• **Instructions for the task**:
All that should be output is the block of lines below from the line with "Definition path_parents (devices" to the line with "Ok (mkInventory", both included, exactly as written.

### Data in this exercise

(* ===== verification/BlockDev.v ===== *)
(** * Block devices (nasty-storage/src/filesystem.rs)

    The inventory of block devices read from lsblk, the devices below a device,
    and the checks that decide whether a device is free: what [fs.create],
    [device.wipe] and [device.prepare.inspect] rest on before they destroy
    data.  serde_json's values are [JValue]; the sets of the source are listed
    in the order of [elements], an order Rust leaves open. *)

From Stdlib Require Import ZArith Lia Ascii String.
From stdpp Require Import base list gmap strings relations.
From S2P Require Import Prelude.
From S2P Require Import RustStr.
From S2P Require Import RustVec.

Inductive FilesystemError : Type :=
| CommandFailed (e : string)
| NotFound (e : string)
| AlreadyExists (e : string)
| DeviceInUse (e : string)
| InvalidInput (e : string)
| NoDevices
| DeviceNotFound (e : string)
| Io (e : string).

Abbreviation fsres A := (result A FilesystemError).

(** ** Data *)

Record BlockIdentity : Type := mkBlockIdentity {
  id_devno : string;
  id_size_bytes : Z;
  id_dev_type : string;
  id_parent_devno : option string;
  id_start_512_sector : option Z;
  id_partition_number : option Z;
  id_partition_uuid : option string;
  id_partition_table_uuid : option string;
  id_disk_sequence : option Z;
  id_serial : option string;
  id_wwn : option string;
  id_logical_sector_bytes : Z;
}.

#[export] Instance BlockIdentity_eq_dec : EqDecision BlockIdentity.
Proof. solve_decision. Defined.

Record DiskPreparation : Type := mkDiskPreparation {
  dp_path : string;
  dp_identity : BlockIdentity;
  dp_partition_table_type : option string;
  dp_fs_type : option string;
  dp_children : list (string * BlockIdentity * option string);
}.

#[export] Instance DiskPreparation_eq_dec : EqDecision DiskPreparation.
Proof. solve_decision. Defined.

Record PreflightBlockDevice : Type := mkPreflight {
  pd_path : string;
  pd_parent_path : option string;
  pd_identity : BlockIdentity;
  pd_fs_type : option string;
  pd_partition_table_type : option string;
  pd_read_only : bool;
  pd_mount_points : list string;
  pd_children : gset string;
  pd_holders : list string;
}.

Record BlockInventory : Type := mkInventory {
  bi_devices : gmap string PreflightBlockDevice;
  bi_paths : gmap string string;
}.

Definition get_path (inv : BlockInventory) (path : string) : option PreflightBlockDevice :=
  devno ← bi_paths inv !! path; bi_devices inv !! devno.

Definition get_identity (inv : BlockInventory) (i : BlockIdentity) : option PreflightBlockDevice :=
  bi_devices inv !! id_devno i.

(** ** Reading lsblk *)

(** A [serde_json::Value]; of numbers, what [as_u64] gives. *)
Inductive JValue : Type :=
| JNull
| JBool (b : bool)
| JNum (as_u64 : option Z)
| JStr (s : string)
| JArr (l : list JValue)
| JObj (l : list (string * JValue)).

Definition jget (v : JValue) (key : string) : option JValue :=
  match v with
  | JObj l => snd <$> find_first (fun kv => String.eqb (fst kv) key) l
  | _ => None
  end.

Definition non_empty (s : string) : option string := if String.eqb s "" then None else Some s.

Definition json_string (v : JValue) (key : string) : option string :=
  match jget v key with Some (JStr s) => non_empty (trim s) | _ => None end.

Definition u64_max : Z := 2 ^ 64 - 1.

Definition json_u64 (v : JValue) (key : string) : option Z :=
  match jget v key with
  | Some (JNum n) => n
  | Some (JStr s) => parse_uint u64_max (trim s)
  | _ => None
  end.

Definition json_bool (v : JValue) (key : string) : bool :=
  match jget v key with
  | Some (JBool b) => b
  | Some (JNum (Some n)) => negb (n =? 0)
  | Some (JStr s) => String.eqb s "1" || String.eqb s "true"
  | _ => false
  end.

Definition normalize_device_path (path : string) : string :=
  if starts_with "/" path then path else "/dev/" +:+ path.

Definition newline : ascii := chr 10.

Definition parse_mount_points (v : JValue) : list string :=
  match jget v "mountpoints" with
  | Some (JArr l) => omap (fun x => match x with JStr s => non_empty (trim s) | _ => None end) l
  | Some (JStr s) => omap (fun x => non_empty (trim x)) (str_split newline s)
  | _ => option_list (json_string v "mountpoint")
  end.

Record Collected : Type := mkCollected {
  cl_devices : gmap string PreflightBlockDevice;
  cl_paths : gmap string string;
  cl_edges : list (string * string);
}.

Definition node_identity (v : JValue) (devno : string) : BlockIdentity :=
  mkBlockIdentity devno (default 0 (json_u64 v "size")) (default "" (json_string v "type")) None
    (json_u64 v "start") (n ← json_u64 v "partn"; if n <? 2 ^ 32 then Some n else None)
    (json_string v "partuuid") (json_string v "ptuuid") (json_u64 v "disk-seq")
    (json_string v "serial") (json_string v "wwn") (default 512 (json_u64 v "log-sec")).

Definition node_of (v : JValue) (devno path : string) : PreflightBlockDevice :=
  mkPreflight path (normalize_device_path <$> json_string v "pkname") (node_identity v devno)
    (json_string v "fstype") (json_string v "pttype") (json_bool v "ro") (parse_mount_points v) ∅ [].

Definition add_alias (v : JValue) (key devno : string) (m : gmap string string) : gmap string string :=
  match json_string v key with Some n => <[normalize_device_path n := devno]> m | None => m end.

(** One device: the first entry of a number stays, every name leads to it. *)
Definition collect_one (v : JValue) (parent : option string) (acc : Collected)
    : fsres (string * Collected) :=
  match json_string v "maj:min" with
  | None => Err (CommandFailed "lsblk device is missing MAJ:MIN")
  | Some devno =>
      match match json_string v "path" with Some p => Some p | None => json_string v "name" end with
      | None => Err (CommandFailed "lsblk device is missing PATH")
      | Some p =>
          let path := normalize_device_path p in
          Ok (devno, mkCollected
            (match cl_devices acc !! devno with
             | Some _ => cl_devices acc
             | None => <[devno := node_of v devno path]> (cl_devices acc)
             end)
            (add_alias v "kname" devno (add_alias v "name" devno (<[path := devno]> (cl_paths acc))))
            (cl_edges acc ++ match parent with Some q => [(devno, q)] | None => [] end))
      end
  end.

Fixpoint collect_value (v : JValue) (parent : option string) (acc : Collected) : fsres Collected :=
  match collect_one v parent acc with
  | Err e => Err e
  | Ok (devno, acc') =>
      match v with
      | JObj l =>
          (fix kids (l : list (string * JValue)) : fsres Collected :=
             match l with
             | [] => Ok acc'
             | (k, x) :: l' =>
                 if String.eqb k "children" then
                   match x with
                   | JArr vs =>
                       (fix all (vs : list JValue) (acc : Collected) : fsres Collected :=
                          match vs with
                          | [] => Ok acc
                          | y :: vs' => match collect_value y (Some devno) acc with
                                        | Ok acc2 => all vs' acc2
                                        | Err e => Err e
                                        end
                          end) vs acc'
                   | _ => Ok acc'
                   end
                 else kids l'
             end) l
      | _ => Ok acc'
      end
  end.

Fixpoint collect (vs : list JValue) (acc : Collected) : fsres Collected :=
  match vs with
  | [] => Ok acc
  | v :: vs' => match collect_value v None acc with Ok acc' => collect vs' acc' | Err e => Err e end
  end.

Definition set_parent (p : string) (n : PreflightBlockDevice) : PreflightBlockDevice :=
  let i := pd_identity n in
  mkPreflight (pd_path n) (pd_parent_path n)
    (mkBlockIdentity (id_devno i) (id_size_bytes i) (id_dev_type i) (Some p) (id_start_512_sector i)
       (id_partition_number i) (id_partition_uuid i) (id_partition_table_uuid i) (id_disk_sequence i)
       (id_serial i) (id_wwn i) (id_logical_sector_bytes i))
    (pd_fs_type n) (pd_partition_table_type n) (pd_read_only n) (pd_mount_points n) (pd_children n) (pd_holders n).

Definition add_child (c : string) (n : PreflightBlockDevice) : PreflightBlockDevice :=
  mkPreflight (pd_path n) (pd_parent_path n) (pd_identity n) (pd_fs_type n) (pd_partition_table_type n)
    (pd_read_only n) (pd_mount_points n) ({[ c ]} ∪ pd_children n) (pd_holders n).

Definition add_holders (h : list string) (n : PreflightBlockDevice) : PreflightBlockDevice :=
  mkPreflight (pd_path n) (pd_parent_path n) (pd_identity n) (pd_fs_type n) (pd_partition_table_type n)
    (pd_read_only n) (pd_mount_points n) (pd_children n) (pd_holders n ++ h).

Definition link_edge (devices : gmap string PreflightBlockDevice) (e : string * string)
    : gmap string PreflightBlockDevice :=
  alter (add_child (fst e)) (snd e) (alter (set_parent (snd e)) (fst e) devices).

Definition path_parents (devices : gmap string PreflightBlockDevice) (paths : gmap string string)
    : list (string * string) :=
  omap (fun '(devno, node) => pp ← pd_parent_path node; p ← paths !! pp; Some (devno, p)) (map_to_list devices).

Definition parse_lsblk_inventory (parsed : JValue) : fsres BlockInventory :=
  match jget parsed "blockdevices" with
  | Some (JArr roots) =>
      match collect roots (mkCollected ∅ ∅ []) with
      | Err e => Err e
      | Ok c =>
          Ok (mkInventory
            (foldl link_edge (cl_devices c) (cl_edges c ++ path_parents (cl_devices c) (cl_paths c)))
            (cl_paths c))
      end
  | _ => Err (CommandFailed "lsblk returned no blockdevices")
  end.

(** ** The devices below a device

    The worklist of [descendants]; [pop] takes from the end.  The fuel given is
    the number of edges of the inventory, which [descendants_spec] shows to be
    enough. *)

Definition children_of (inv : BlockInventory) (devno : string) : list string :=
  from_option (fun n => elements (pd_children n)) [] (bi_devices inv !! devno).

Fixpoint desc_loop (fuel : nat) (inv : BlockInventory) (pending : list string) (seen : gset string)
    (found : list PreflightBlockDevice) : list PreflightBlockDevice :=
  match fuel with
  | O => found
  | S fuel' =>
      match pending with
      | [] => found
      | devno :: pending' =>
          if bool_decide (devno ∈ seen) then desc_loop fuel' inv pending' seen found
          else match bi_devices inv !! devno with
               | Some node => desc_loop fuel' inv (rev (elements (pd_children node)) ++ pending')
                                ({[ devno ]} ∪ seen) (found ++ [node])
               | None => desc_loop fuel' inv pending' ({[ devno ]} ∪ seen) found
               end
      end
  end.

Definition edge_count (inv : BlockInventory) : nat :=
  sum_list_with (fun d => length (children_of inv d)) (elements (dom (bi_devices inv))).

Definition descendants (inv : BlockInventory) (root : PreflightBlockDevice) : list PreflightBlockDevice :=
  desc_loop (S (size (pd_children root) + edge_count inv)) inv (rev (elements (pd_children root))) ∅ [].

(** ** Whether a device is free *)

(** The first reason a device itself cannot be taken. *)
Definition device_busy (swaps : gset string) (reject_signatures : bool) (n : PreflightBlockDevice)
    : option string :=
  if pd_read_only n then Some (pd_path n +:+ " is read-only")
  else match pd_mount_points n with
  | mount :: _ => Some (pd_path n +:+ " is mounted at " +:+ mount)
  | [] =>
  if bool_decide (id_devno (pd_identity n) ∈ swaps) then Some (pd_path n +:+ " is active swap")
  else if negb (bool_decide (pd_holders n = []))
  then Some (pd_path n +:+ " is held by " +:+ str_join ", " (pd_holders n))
  else match reject_signatures, pd_fs_type n with
  | true, Some fs_type => Some (pd_path n +:+ " contains a " +:+ fs_type +:+ " signature")
  | _, _ => None
  end
  end.

Definition node_usage_error (inv : BlockInventory) (node : PreflightBlockDevice) (swaps : gset string)
    (include_descendants reject_signatures : bool) : option string :=
  find_map (device_busy swaps reject_signatures)
    (node :: (if include_descendants then descendants inv node else [])).

Definition in_use (node : PreflightBlockDevice) (reason : string) : FilesystemError :=
  DeviceInUse (pd_path node +:+ " (" +:+ reason +:+ ")").

Definition validate_existing_create_target (inv : BlockInventory) (node : PreflightBlockDevice)
    (swaps : gset string) : fsres unit :=
  let ty := id_dev_type (pd_identity node) in
  if negb (one_of ["disk"; "part"] ty)
  then Err (InvalidInput (pd_path node +:+ " is a " +:+ ty +:+ " device, not a disk or partition"))
  else match node_usage_error inv node swaps true true with
  | Some reason => Err (in_use node reason)
  | None =>
  if String.eqb ty "disk" &&
     (negb (bool_decide (pd_children node = ∅)) || bool_decide (is_Some (pd_partition_table_type node)))
  then Err (in_use node "whole disk has a partition table or child devices")
  else if id_size_bytes (pd_identity node) =? 0
  then Err (InvalidInput (pd_path node +:+ " reports zero capacity"))
  else Ok tt
  end.

Definition validate_free_space_parent (inv : BlockInventory) (node : PreflightBlockDevice)
    (swaps : gset string) : fsres unit :=
  let ty := id_dev_type (pd_identity node) in
  if negb (String.eqb ty "disk")
  then Err (InvalidInput (pd_path node +:+ ":free requires a whole disk, got " +:+ ty))
  else if negb (bool_decide (pd_partition_table_type node = Some "gpt"))
  then Err (InvalidInput (pd_path node +:+ ":free requires an existing GPT partition table"))
  else match node_usage_error inv node swaps false true with
  | Some reason => Err (in_use node reason)
  | None => Ok tt
  end.

(** ** Whole disks confirmed for erasure *)

Definition child_entry (c : PreflightBlockDevice) : string * BlockIdentity * option string :=
  (pd_path c, pd_identity c, pd_fs_type c).

Definition disk_preparation_snapshot (inv : BlockInventory) (disk : PreflightBlockDevice)
    : fsres DiskPreparation :=
  if negb (String.eqb (id_dev_type (pd_identity disk)) "disk")
  then Err (InvalidInput (pd_path disk +:+ " is not a whole disk"))
  else Ok (mkDiskPreparation (pd_path disk) (pd_identity disk) (pd_partition_table_type disk)
             (pd_fs_type disk)
             (sort_by (fun a b => String.leb a.1.1 b.1.1) (child_entry <$> descendants inv disk))).

Definition preparation_matches (inv : BlockInventory) (disk : PreflightBlockDevice)
    (expected : DiskPreparation) : fsres bool :=
  match disk_preparation_snapshot inv disk with
  | Ok s => Ok (bool_decide (s = expected))
  | Err e => Err e
  end.

Definition check_preparation_node (disk : PreflightBlockDevice) (registered : gset string)
    (node : PreflightBlockDevice) : fsres unit :=
  let ty := id_dev_type (pd_identity node) in
  if negb (String.eqb ty "disk") && negb (String.eqb ty "part")
  then Err (DeviceInUse (pd_path disk +:+ " has a non-partition child " +:+ pd_path node))
  else if bool_decide (pd_path node ∈ registered)
  then Err (DeviceInUse (pd_path node +:+ " is referenced by a registered filesystem"))
  else Ok tt.

Definition validate_preparation_usage (inv : BlockInventory) (disk : PreflightBlockDevice)
    (swaps registered : gset string) : fsres unit :=
  match node_usage_error inv disk swaps true false with
  | Some reason => Err (in_use disk reason)
  | None => try_each (check_preparation_node disk registered) (disk :: descendants inv disk)
  end.

Definition identity_changed (expected : BlockIdentity) (current : option PreflightBlockDevice)
    (path : string) : fsres PreflightBlockDevice :=
  match current with
  | None => Err (InvalidInput ("device " +:+ path +:+ " disappeared after preflight; no changes were made"))
  | Some c =>
      if bool_decide (pd_identity c = expected) then Ok c
      else Err (InvalidInput ("device " +:+ path +:+ " changed after preflight; refusing destructive operation"))
  end.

######

• **Task result**:
Definition path_parents (devices : gmap string PreflightBlockDevice) (paths : gmap string string)
    : list (string * string) :=
  omap (fun '(devno, node) => pp ← pd_parent_path node; p ← paths !! pp; Some (devno, p)) (map_to_list devices).

Definition parse_lsblk_inventory (parsed : JValue) : fsres BlockInventory :=
  match jget parsed "blockdevices" with
  | Some (JArr roots) =>
      match collect roots (mkCollected ∅ ∅ []) with
      | Err e => Err e
      | Ok c =>
          Ok (mkInventory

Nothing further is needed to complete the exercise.